(Dataset entries)
(** The declarations of a schema may be made in any order: which spellings are
    one key, who owns each key and which keys are known come out the same. *)
Theorem declaration_order_is_immaterial ds ds' k k' :
  ds ≡ₚ ds' →
  (canonical (build ds) k = canonical (build ds) k' ↔ canonical (build ds') k = canonical (build ds') k') ∧
  ownership (build ds) k = ownership (build ds') k ∧
  knows (build ds) k = knows (build ds') k.
Proof.
  intros Hp. assert (class (build ds) k = class (build ds') k) as Hc.
  { destruct (class (build ds) k) as [e|] eqn:E.
    - destruct (class_perm _ _ _ _ Hp E) as (e' & E' & He).
      destruct (class_perm _ ds _ _ (symmetry Hp) E') as (e'' & E'' & He'). simplify_eq.
      rewrite E'. f_equal. by apply at_least_antisym.
    - destruct (class (build ds') k) as [e'|] eqn:E'; [|done].
      destruct (class_perm _ ds _ _ (symmetry Hp) E') as (e'' & E'' & _). congruence. }
  split_and!.
  - rewrite !canonical_same_key. split; apply same_key_perm; [done|by symmetry].
  - change (default Workload (class (build ds) k) = default Workload (class (build ds') k)). by rewrite Hc.
  - apply eq_true_iff_eq. by rewrite !knows_class, Hc.
Qed.

(** The schemas themselves need not be equal: a required key is recorded under
    the representative of the moment, and a later alias does not move it. *)
Theorem required_keys_keep_their_spelling :
  build [Require "url"; Alias "servers" "url"] ≠ build [Alias "servers" "url"; Require "url"] ∧
  required_keys (build [Require "url"; Alias "servers" "url"]) = ["url"] ∧
  required_keys (build [Alias "servers" "url"; Require "url"]) = ["servers"].
Proof.
  split_and!; vm_compute; done.
Qed.
End meaning.

(** ** Suggestions *)

Section edits.
Implicit Types a b p r : list string.

(** At most one character inserted, deleted or replaced. *)
Definition one_edit a b : Prop :=
  a = b ∨
  (∃ p r x y, a = (p ++ x :: r)%list ∧ b = (p ++ y :: r)%list) ∨
  (∃ p r x, a = (p ++ r)%list ∧ b = (p ++ x :: r)%list) ∨
  (∃ p r x, a = (p ++ x :: r)%list ∧ b = (p ++ r)%list).

Lemma edit_loop_edited same a b :
  List.length a = List.length b → edit_loop same true a b = true ↔ a = b.
Proof.
  revert b. induction a as [|x a IH]; intros [|y b]; simpl; try done. intros [= Hl].
  case_bool_decide as E; [|naive_solver]. rewrite IH by done. naive_solver.
Qed.

Lemma edit_loop_same a b :
  List.length a = List.length b →
  edit_loop true false a b = true ↔
  a = b ∨ ∃ p r x y, a = (p ++ x :: r)%list ∧ b = (p ++ y :: r)%list.
Proof.
  revert b. induction a as [|x a IH]; intros [|y b]; simpl; try done; intros Hl.
  { split; [by left|done]. }
  injection Hl as Hl. case_bool_decide as E; [subst y; rewrite IH by done|rewrite edit_loop_edited by done].
  - split; [intros [->|(p & r & z & w & -> & ->)]; [by left|]|].
    + right. by exists (x :: p), r, z, w.
    + intros [[= ->]|(p & r & z & w & Ea & Eb)]; [by left|].
      destruct p as [|q p]; simplify_eq/=; [by left|]. right. by exists p, r, z, w.
  - split; [intros ->; right; by exists [], b, x, y|].
    intros [?|(p & r & z & w & Ea & Eb)]; [congruence|]. destruct p; by simplify_eq/=.
Qed.

Lemma edit_loop_longer a b :
  S (List.length a) = List.length b →
  edit_loop false false a b = true ↔ ∃ p r x, a = (p ++ r)%list ∧ b = (p ++ x :: r)%list.
Proof.
  revert b. induction a as [|x a IH]; intros [|y b]; simpl; try done; intros Hl.
  { destruct b; [|done]. split; [|done]. intros _. by exists [], [], y. }
  injection Hl as Hl. case_bool_decide as E; [subst y; rewrite IH by done|rewrite edit_loop_edited by done].
  - split; [intros (p & r & z & -> & ->); by exists (x :: p), r, z|].
    intros (p & r & z & Ea & Eb). destruct p as [|q p]; simplify_eq/=; [|by exists p, r, z].
    by exists [], a, z.
  - split; [intros <-; by exists [], (x :: a), y|].
    intros (p & r & z & Ea & Eb). destruct p; by simplify_eq/=.
Qed.

Lemma one_edit_length a b :
  one_edit a b →
  List.length a = List.length b ∨ S (List.length a) = List.length b ∨ S (List.length b) = List.length a.
Proof.
  intros [->|[(p & r & x & y & -> & ->)|[(p & r & x & -> & ->)|(p & r & x & -> & ->)]]];
    rewrite ?length_app; simpl; lia.
Qed.

(** The two-index scan of [within_one_edit] finds exactly the strings one
    insertion, deletion or substitution of a character apart, and equal ones. *)
Theorem within_one_edit_iff x y : within_one_edit x y = true ↔ one_edit (chars x) (chars y).
Proof.
  unfold within_one_edit. generalize (chars x) (chars y). clear. intros a b.
  assert (∀ a b, List.length a = List.length b → one_edit a b ↔
    (a = b ∨ ∃ p r x y, a = (p ++ x :: r)%list ∧ b = (p ++ y :: r)%list)) as Hsame.
  { clear. intros a b Hl. unfold one_edit. split; [|tauto].
    intros [?|[?|[(p & r & x & -> & ->)|(p & r & x & -> & ->)]]]; [tauto..| |];
      rewrite !length_app in Hl; simpl in Hl; lia. }
  assert (∀ a b, S (List.length a) = List.length b → one_edit a b ↔
    (∃ p r x, a = (p ++ r)%list ∧ b = (p ++ x :: r)%list)) as Hlong.
  { clear. intros a b Hl. unfold one_edit. split; [|tauto].
    intros [->|[(p & r & x & y & -> & ->)|[?|(p & r & x & -> & ->)]]]; [lia| |tauto|];
      rewrite !length_app in Hl; simpl in Hl; lia. }
  assert (one_edit a b ↔ one_edit b a) as Hsym.
  { clear. unfold one_edit. naive_solver. }
  destruct (decide (List.length a ≤ List.length b)%nat) as [Hle|Hle];
    (destruct (decide (1 < _)%nat) as [Hd|Hd];
      [split; [done|]; intros [?|[?|?]]%one_edit_length; lia|]); case_bool_decide as E.
  - by rewrite Hsame, edit_loop_same.
  - rewrite Hlong, edit_loop_longer by lia. done.
  - lia.
  - rewrite Hsym, Hlong, edit_loop_longer by lia. done.
Qed.
End edits.

Section suggestions.
Context (le : string → string → bool).
Hypothesis le_total : ∀ x y, le x y = false → le y x = true.
Hypothesis le_trans : ∀ x y z, le x y = true → le y z = true → le x z = true.

Lemma max_by_spec l :
  match max_by le l with
  | Some m => m ∈ l ∧ ∀ x, x ∈ l → le x m = true
  | None => l = []
  end.
Proof.
  assert (∀ x, le x x = true) as Hrefl by (intros x; destruct (le x x) eqn:E; [done|]; pose proof (le_total _ _ E); congruence).
  unfold max_by. induction l as [|k l IH] using rev_ind; [done|]. rewrite foldl_app. simpl.
  destruct (foldl _ None l) as [m|].
  - destruct IH as [Hm Hmax]. destruct (le m k) eqn:E; (split; [set_solver|]);
      intros x [Hx|Hx%list_elem_of_singleton]%elem_of_app; subst; eauto.
  - subst l. split; [set_solver|]. intros x Hx%list_elem_of_singleton. by subst.
Qed.
End suggestions.

Lemma nearer_total key x y : nearer key x y = false → nearer key y x = true.
Proof.
  unfold nearer. repeat case_decide; try done; try lia. apply ord_leb_total.
Qed.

#### DIRECTIONS FOR THIS TASK:
All entries are to be repeated exactly and completely.

#### ANSWER FOR THIS EXERCISE:
(** The declarations of a schema may be made in any order: which spellings are
    one key, who owns each key and which keys are known come out the same. *)
Theorem declaration_order_is_immaterial ds ds' k k' :
  ds ≡ₚ ds' →
  (canonical (build ds) k = canonical (build ds) k' ↔ canonical (build ds') k = canonical (build ds') k') ∧
  ownership (build ds) k = ownership (build ds') k ∧
  knows (build ds) k = knows (build ds') k.
Proof.
  intros Hp. assert (class (build ds) k = class (build ds') k) as Hc.
  { destruct (class (build ds) k) as [e|] eqn:E.
    - destruct (class_perm _ _ _ _ Hp E) as (e' & E' & He).
      destruct (class_perm _ ds _ _ (symmetry Hp) E') as (e'' & E'' & He'). simplify_eq.
      rewrite E'. f_equal. by apply at_least_antisym.
    - destruct (class (build ds') k) as [e'|] eqn:E'; [|done].
      destruct (class_perm _ ds _ _ (symmetry Hp) E') as (e'' & E'' & _). congruence. }
  split_and!.
  - rewrite !canonical_same_key. split; apply same_key_perm; [done|by symmetry].
  - change (default Workload (class (build ds) k) = default Workload (class (build ds') k)). by rewrite Hc.
  - apply eq_true_iff_eq. by rewrite !knows_class, Hc.
Qed.

(** The schemas themselves need not be equal: a required key is recorded under
    the representative of the moment, and a later alias does not move it. *)
Theorem required_keys_keep_their_spelling :
  build [Require "url"; Alias "servers" "url"] ≠ build [Alias "servers" "url"; Require "url"] ∧
  required_keys (build [Require "url"; Alias "servers" "url"]) = ["url"] ∧
  required_keys (build [Alias "servers" "url"; Require "url"]) = ["servers"].
Proof.
  split_and!; vm_compute; done.
Qed.
End meaning.

(** ** Suggestions *)

Section edits.
Implicit Types a b p r : list string.

(** At most one character inserted, deleted or replaced. *)
Definition one_edit a b : Prop :=
  a = b ∨
  (∃ p r x y, a = (p ++ x :: r)%list ∧ b = (p ++ y :: r)%list) ∨
  (∃ p r x, a = (p ++ r)%list ∧ b = (p ++ x :: r)%list) ∨
  (∃ p r x, a = (p ++ x :: r)%list ∧ b = (p ++ r)%list).

Lemma edit_loop_edited same a b :
  List.length a = List.length b → edit_loop same true a b = true ↔ a = b.
Proof.
  revert b. induction a as [|x a IH]; intros [|y b]; simpl; try done. intros [= Hl].
  case_bool_decide as E; [|naive_solver]. rewrite IH by done. naive_solver.
Qed.

Lemma edit_loop_same a b :
  List.length a = List.length b →
  edit_loop true false a b = true ↔
  a = b ∨ ∃ p r x y, a = (p ++ x :: r)%list ∧ b = (p ++ y :: r)%list.
Proof.
  revert b. induction a as [|x a IH]; intros [|y b]; simpl; try done; intros Hl.
  { split; [by left|done]. }
  injection Hl as Hl. case_bool_decide as E; [subst y; rewrite IH by done|rewrite edit_loop_edited by done].
  - split; [intros [->|(p & r & z & w & -> & ->)]; [by left|]|].
    + right. by exists (x :: p), r, z, w.
    + intros [[= ->]|(p & r & z & w & Ea & Eb)]; [by left|].
      destruct p as [|q p]; simplify_eq/=; [by left|]. right. by exists p, r, z, w.
  - split; [intros ->; right; by exists [], b, x, y|].
    intros [?|(p & r & z & w & Ea & Eb)]; [congruence|]. destruct p; by simplify_eq/=.
Qed.

Lemma edit_loop_longer a b :
  S (List.length a) = List.length b →
  edit_loop false false a b = true ↔ ∃ p r x, a = (p ++ r)%list ∧ b = (p ++ x :: r)%list.
Proof.
  revert b. induction a as [|x a IH]; intros [|y b]; simpl; try done; intros Hl.
  { destruct b; [|done]. split; [|done]. intros _. by exists [], [], y. }
  injection Hl as Hl. case_bool_decide as E; [subst y; rewrite IH by done|rewrite edit_loop_edited by done].
  - split; [intros (p & r & z & -> & ->); by exists (x :: p), r, z|].
    intros (p & r & z & Ea & Eb). destruct p as [|q p]; simplify_eq/=; [|by exists p, r, z].
    by exists [], a, z.
  - split; [intros <-; by exists [], (x :: a), y|].
    intros (p & r & z & Ea & Eb). destruct p; by simplify_eq/=.
Qed.

Lemma one_edit_length a b :
  one_edit a b →
  List.length a = List.length b ∨ S (List.length a) = List.length b ∨ S (List.length b) = List.length a.
Proof.
  intros [->|[(p & r & x & y & -> & ->)|[(p & r & x & -> & ->)|(p & r & x & -> & ->)]]];
    rewrite ?length_app; simpl; lia.
Qed.

(** The two-index scan of [within_one_edit] finds exactly the strings one
    insertion, deletion or substitution of a character apart, and equal ones. *)
Theorem within_one_edit_iff x y : within_one_edit x y = true ↔ one_edit (chars x) (chars y).
Proof.
  unfold within_one_edit. generalize (chars x) (chars y). clear. intros a b.
  assert (∀ a b, List.length a = List.length b → one_edit a b ↔
    (a = b ∨ ∃ p r x y, a = (p ++ x :: r)%list ∧ b = (p ++ y :: r)%list)) as Hsame.
  { clear. intros a b Hl. unfold one_edit. split; [|tauto].
    intros [?|[?|[(p & r & x & -> & ->)|(p & r & x & -> & ->)]]]; [tauto..| |];
      rewrite !length_app in Hl; simpl in Hl; lia. }
  assert (∀ a b, S (List.length a) = List.length b → one_edit a b ↔
    (∃ p r x, a = (p ++ r)%list ∧ b = (p ++ x :: r)%list)) as Hlong.
  { clear. intros a b Hl. unfold one_edit. split; [|tauto].
    intros [->|[(p & r & x & y & -> & ->)|[?|(p & r & x & -> & ->)]]]; [lia| |tauto|];
      rewrite !length_app in Hl; simpl in Hl; lia. }
  assert (one_edit a b ↔ one_edit b a) as Hsym.
  { clear. unfold one_edit. naive_solver. }
  destruct (decide (List.length a ≤ List.length b)%nat) as [Hle|Hle];
    (destruct (decide (1 < _)%nat) as [Hd|Hd];
      [split; [done|]; intros [?|[?|?]]%one_edit_length; lia|]); case_bool_decide as E.
  - by rewrite Hsame, edit_loop_same.
  - rewrite Hlong, edit_loop_longer by lia. done.
  - lia.
  - rewrite Hsym, Hlong, edit_loop_longer by lia. done.
Qed.
End edits.

Section suggestions.
Context (le : string → string → bool).
Hypothesis le_total : ∀ x y, le x y = false → le y x = true.
Hypothesis le_trans : ∀ x y z, le x y = true → le y z = true → le x z = true.

Lemma max_by_spec l :
  match max_by le l with
  | Some m => m ∈ l ∧ ∀ x, x ∈ l → le x m = true
  | None => l = []
  end.
Proof.
  assert (∀ x, le x x = true) as Hrefl by (intros x; destruct (le x x) eqn:E; [done|]; pose proof (le_total _ _ E); congruence).
  unfold max_by. induction l as [|k l IH] using rev_ind; [done|]. rewrite foldl_app. simpl.
  destruct (foldl _ None l) as [m|].
  - destruct IH as [Hm Hmax]. destruct (le m k) eqn:E; (split; [set_solver|]);
      intros x [Hx|Hx%list_elem_of_singleton]%elem_of_app; subst; eauto.
  - subst l. split; [set_solver|]. intros x Hx%list_elem_of_singleton. by subst.
Qed.
End suggestions.

Lemma nearer_total key x y : nearer key x y = false → nearer key y x = true.
Proof.
  unfold nearer. repeat case_decide; try done; try lia. apply ord_leb_total.
Qed.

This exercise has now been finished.